Problem to work on — Keep every character as it is and output all of the records.

Available data —

(* ===== verification/VmProgDb.v ===== *)
(** * The programs of the virtual machine (src/lib/ov_vm/src/ov_vm_prog_db.c)

    A pool of a fixed number of program states, a stack of the unused ones, and
    two hash tables: from the id to the program and from an alias to the id. A
    [ProgState *] is its index in the pool, [None] for [NULL]. The database
    itself is never [NULL] here. [released] records what was handed to the
    client's [release_data]; [release_set] tells whether that callback is set.
    The current time is a parameter, [now]. The dump to a stream is not
    modelled. *)
From S2P Require Import Prelude Hashtable VmProg.

(** ** The code *)

Definition DEFAULT_NUMBER_SLOTS : Z := 64.
Definition UINT64_MAX : Z := 2 ^ 64 - 1.
Definition OV_STRING_DEFAULT_SIZE : nat := 255.

Definition is_id_valid (id : option string) : bool :=
  match id with
  | None => false
  | Some s => negb (String.length s =? 0)%nat && negb (OV_VM_PROG_ID_MAX_LEN <=? String.length s)%nat
  end.

Record ProgState := { public : ov_vm_prog; start_time_epoch_usecs : Z }.

Record ov_vm_prog_db := {
  store : option (hashtable string nat);
  aliases : option (hashtable string string);
  pool_states : list ProgState;
  pool_capacity : Z;
  available_states : list (option nat);
  topmost_usable_slot_index : Z;
  available_capacity : Z;
  release_set : bool;
  released : list Z
}.

Abbreviation table_get := (ov_hashtable_get string_hash string_key_cmp).
Abbreviation table_set := (ov_hashtable_set string_hash string_key_cmp).
Abbreviation table_remove := (ov_hashtable_remove string_hash string_key_cmp).

Definition set_store (db : ov_vm_prog_db) (t : option (hashtable string nat)) : ov_vm_prog_db :=
  {| store := t; aliases := aliases db; pool_states := pool_states db; pool_capacity := pool_capacity db;
     available_states := available_states db; topmost_usable_slot_index := topmost_usable_slot_index db;
     available_capacity := available_capacity db; release_set := release_set db; released := released db |}.
Definition set_aliases (db : ov_vm_prog_db) (t : option (hashtable string string)) : ov_vm_prog_db :=
  {| store := store db; aliases := t; pool_states := pool_states db; pool_capacity := pool_capacity db;
     available_states := available_states db; topmost_usable_slot_index := topmost_usable_slot_index db;
     available_capacity := available_capacity db; release_set := release_set db; released := released db |}.
(** Writing through a [ProgState *]. *)
Definition update_state (db : ov_vm_prog_db) (i : nat) (f : ProgState -> ProgState) : ov_vm_prog_db :=
  {| store := store db; aliases := aliases db; pool_states := alter f i (pool_states db);
     pool_capacity := pool_capacity db;
     available_states := available_states db; topmost_usable_slot_index := topmost_usable_slot_index db;
     available_capacity := available_capacity db; release_set := release_set db; released := released db |}.
Definition set_available (db : ov_vm_prog_db) (states : list (option nat)) (top : Z) : ov_vm_prog_db :=
  {| store := store db; aliases := aliases db; pool_states := pool_states db; pool_capacity := pool_capacity db;
     available_states := states; topmost_usable_slot_index := top;
     available_capacity := available_capacity db; release_set := release_set db; released := released db |}.
(** The call of the client's callback. *)
Definition release_data (db : ov_vm_prog_db) (d : option Z) : ov_vm_prog_db :=
  match d with
  | Some d =>
      if release_set db then
        {| store := store db; aliases := aliases db; pool_states := pool_states db;
           pool_capacity := pool_capacity db; available_states := available_states db;
           topmost_usable_slot_index := topmost_usable_slot_index db;
           available_capacity := available_capacity db; release_set := release_set db;
           released := released db ++ [d] |}
      else db
  | None => db
  end.

(** What [clear_state] leaves of a state. *)
Definition cleared (s : ProgState) : ProgState :=
  let p := ov_vm_prog_data_set (public s) None in
  let p := ov_vm_prog_result_set p OV_ERROR_NOERROR None in
  let p := ov_vm_prog_program_counter_reset p in
  let p := ov_vm_prog_state_set p OV_VM_PROG_INVALID in
  {| public := p; start_time_epoch_usecs := UINT64_MAX |}.
Definition clear_state (db : ov_vm_prog_db) (i : nat) : ov_vm_prog_db :=
  update_state (release_data db (s ← pool_states db !! i; data (public s))) i cleared.

Definition get_unaliased_id (aliases : option (hashtable string string)) (alias : option string)
    : option (option string) :=
  id ← table_get aliases alias;
  match alias, id with
  | None, _ => Some None
  | Some _, None => Some alias
  | Some _, Some _ => Some id
  end.
Definition prog_for_id (db : ov_vm_prog_db) (id : option string) : option (option nat) :=
  id ← get_unaliased_id (aliases db) id;
  table_get (store db) id.
Definition ov_vm_prog_db_get (db : ov_vm_prog_db) (id : option string) : option (option nat) :=
  if negb (is_id_valid id) then Some None else prog_for_id db id.

(** The memory [calloc] returns. *)
Definition zero_state : ProgState :=
  {| public := {| prog_id := ""%string; instructions := None; data := None; program_counter := 0;
                  state := OV_VM_PROG_OK; error := {| error_code := 0; message := None |};
                  last_instr_retval := OC_NEXT; prog_started_epoch_secs := 0 |};
     start_time_epoch_usecs := 0 |}.
(** [None] when an assertion fails. *)
Definition ov_vm_prog_db_create (slots : Z) (release : bool) : option ov_vm_prog_db :=
  let slots := if 0 =? slots then DEFAULT_NUMBER_SLOTS else slots in
  st ← ov_hashtable_create_c_string slots;
  al ← ov_hashtable_create_c_string slots;
  Some {| store := Some st; aliases := Some al;
          pool_states := cleared <$> replicate (Z.to_nat slots) zero_state;
          pool_capacity := slots;
          available_states := None :: (Some <$> seq 0 (Z.to_nat slots));
          topmost_usable_slot_index := slots; available_capacity := slots;
          release_set := release; released := [] |}.

(** The free: every state is cleared, so the data of every program is released. *)
Definition ov_vm_prog_db_free (db : ov_vm_prog_db) : list Z :=
  released (fold_left clear_state (seq 0 (Z.to_nat (pool_capacity db))) db).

Solution for this task —
(* ===== verification/VmProgDb.v ===== *)
(** * The programs of the virtual machine (src/lib/ov_vm/src/ov_vm_prog_db.c)

    A pool of a fixed number of program states, a stack of the unused ones, and
    two hash tables: from the id to the program and from an alias to the id. A
    [ProgState *] is its index in the pool, [None] for [NULL]. The database
    itself is never [NULL] here. [released] records what was handed to the
    client's [release_data]; [release_set] tells whether that callback is set.
    The current time is a parameter, [now]. The dump to a stream is not
    modelled. *)
From S2P Require Import Prelude Hashtable VmProg.

(** ** The code *)

Definition DEFAULT_NUMBER_SLOTS : Z := 64.
Definition UINT64_MAX : Z := 2 ^ 64 - 1.
Definition OV_STRING_DEFAULT_SIZE : nat := 255.

Definition is_id_valid (id : option string) : bool :=
  match id with
  | None => false
  | Some s => negb (String.length s =? 0)%nat && negb (OV_VM_PROG_ID_MAX_LEN <=? String.length s)%nat
  end.

Record ProgState := { public : ov_vm_prog; start_time_epoch_usecs : Z }.

Record ov_vm_prog_db := {
  store : option (hashtable string nat);
  aliases : option (hashtable string string);
  pool_states : list ProgState;
  pool_capacity : Z;
  available_states : list (option nat);
  topmost_usable_slot_index : Z;
  available_capacity : Z;
  release_set : bool;
  released : list Z
}.

Abbreviation table_get := (ov_hashtable_get string_hash string_key_cmp).
Abbreviation table_set := (ov_hashtable_set string_hash string_key_cmp).
Abbreviation table_remove := (ov_hashtable_remove string_hash string_key_cmp).

Definition set_store (db : ov_vm_prog_db) (t : option (hashtable string nat)) : ov_vm_prog_db :=
  {| store := t; aliases := aliases db; pool_states := pool_states db; pool_capacity := pool_capacity db;
     available_states := available_states db; topmost_usable_slot_index := topmost_usable_slot_index db;
     available_capacity := available_capacity db; release_set := release_set db; released := released db |}.
Definition set_aliases (db : ov_vm_prog_db) (t : option (hashtable string string)) : ov_vm_prog_db :=
  {| store := store db; aliases := t; pool_states := pool_states db; pool_capacity := pool_capacity db;
     available_states := available_states db; topmost_usable_slot_index := topmost_usable_slot_index db;
     available_capacity := available_capacity db; release_set := release_set db; released := released db |}.
(** Writing through a [ProgState *]. *)
Definition update_state (db : ov_vm_prog_db) (i : nat) (f : ProgState -> ProgState) : ov_vm_prog_db :=
  {| store := store db; aliases := aliases db; pool_states := alter f i (pool_states db);
     pool_capacity := pool_capacity db;
     available_states := available_states db; topmost_usable_slot_index := topmost_usable_slot_index db;
     available_capacity := available_capacity db; release_set := release_set db; released := released db |}.
Definition set_available (db : ov_vm_prog_db) (states : list (option nat)) (top : Z) : ov_vm_prog_db :=
  {| store := store db; aliases := aliases db; pool_states := pool_states db; pool_capacity := pool_capacity db;
     available_states := states; topmost_usable_slot_index := top;
     available_capacity := available_capacity db; release_set := release_set db; released := released db |}.
(** The call of the client's callback. *)
Definition release_data (db : ov_vm_prog_db) (d : option Z) : ov_vm_prog_db :=
  match d with
  | Some d =>
      if release_set db then
        {| store := store db; aliases := aliases db; pool_states := pool_states db;
           pool_capacity := pool_capacity db; available_states := available_states db;
           topmost_usable_slot_index := topmost_usable_slot_index db;
           available_capacity := available_capacity db; release_set := release_set db;
           released := released db ++ [d] |}
      else db
  | None => db
  end.

(** What [clear_state] leaves of a state. *)
Definition cleared (s : ProgState) : ProgState :=
  let p := ov_vm_prog_data_set (public s) None in
  let p := ov_vm_prog_result_set p OV_ERROR_NOERROR None in
  let p := ov_vm_prog_program_counter_reset p in
  let p := ov_vm_prog_state_set p OV_VM_PROG_INVALID in
  {| public := p; start_time_epoch_usecs := UINT64_MAX |}.
Definition clear_state (db : ov_vm_prog_db) (i : nat) : ov_vm_prog_db :=
  update_state (release_data db (s ← pool_states db !! i; data (public s))) i cleared.

Definition get_unaliased_id (aliases : option (hashtable string string)) (alias : option string)
    : option (option string) :=
  id ← table_get aliases alias;
  match alias, id with
  | None, _ => Some None
  | Some _, None => Some alias
  | Some _, Some _ => Some id
  end.
Definition prog_for_id (db : ov_vm_prog_db) (id : option string) : option (option nat) :=
  id ← get_unaliased_id (aliases db) id;
  table_get (store db) id.
Definition ov_vm_prog_db_get (db : ov_vm_prog_db) (id : option string) : option (option nat) :=
  if negb (is_id_valid id) then Some None else prog_for_id db id.

(** The memory [calloc] returns. *)
Definition zero_state : ProgState :=
  {| public := {| prog_id := ""%string; instructions := None; data := None; program_counter := 0;
                  state := OV_VM_PROG_OK; error := {| error_code := 0; message := None |};
                  last_instr_retval := OC_NEXT; prog_started_epoch_secs := 0 |};
     start_time_epoch_usecs := 0 |}.
(** [None] when an assertion fails. *)
Definition ov_vm_prog_db_create (slots : Z) (release : bool) : option ov_vm_prog_db :=
  let slots := if 0 =? slots then DEFAULT_NUMBER_SLOTS else slots in
  st ← ov_hashtable_create_c_string slots;
  al ← ov_hashtable_create_c_string slots;
  Some {| store := Some st; aliases := Some al;
          pool_states := cleared <$> replicate (Z.to_nat slots) zero_state;
          pool_capacity := slots;
          available_states := None :: (Some <$> seq 0 (Z.to_nat slots));
          topmost_usable_slot_index := slots; available_capacity := slots;
          release_set := release; released := [] |}.

(** The free: every state is cleared, so the data of every program is released. *)
Definition ov_vm_prog_db_free (db : ov_vm_prog_db) : list Z :=
  released (fold_left clear_state (seq 0 (Z.to_nat (pool_capacity db))) db).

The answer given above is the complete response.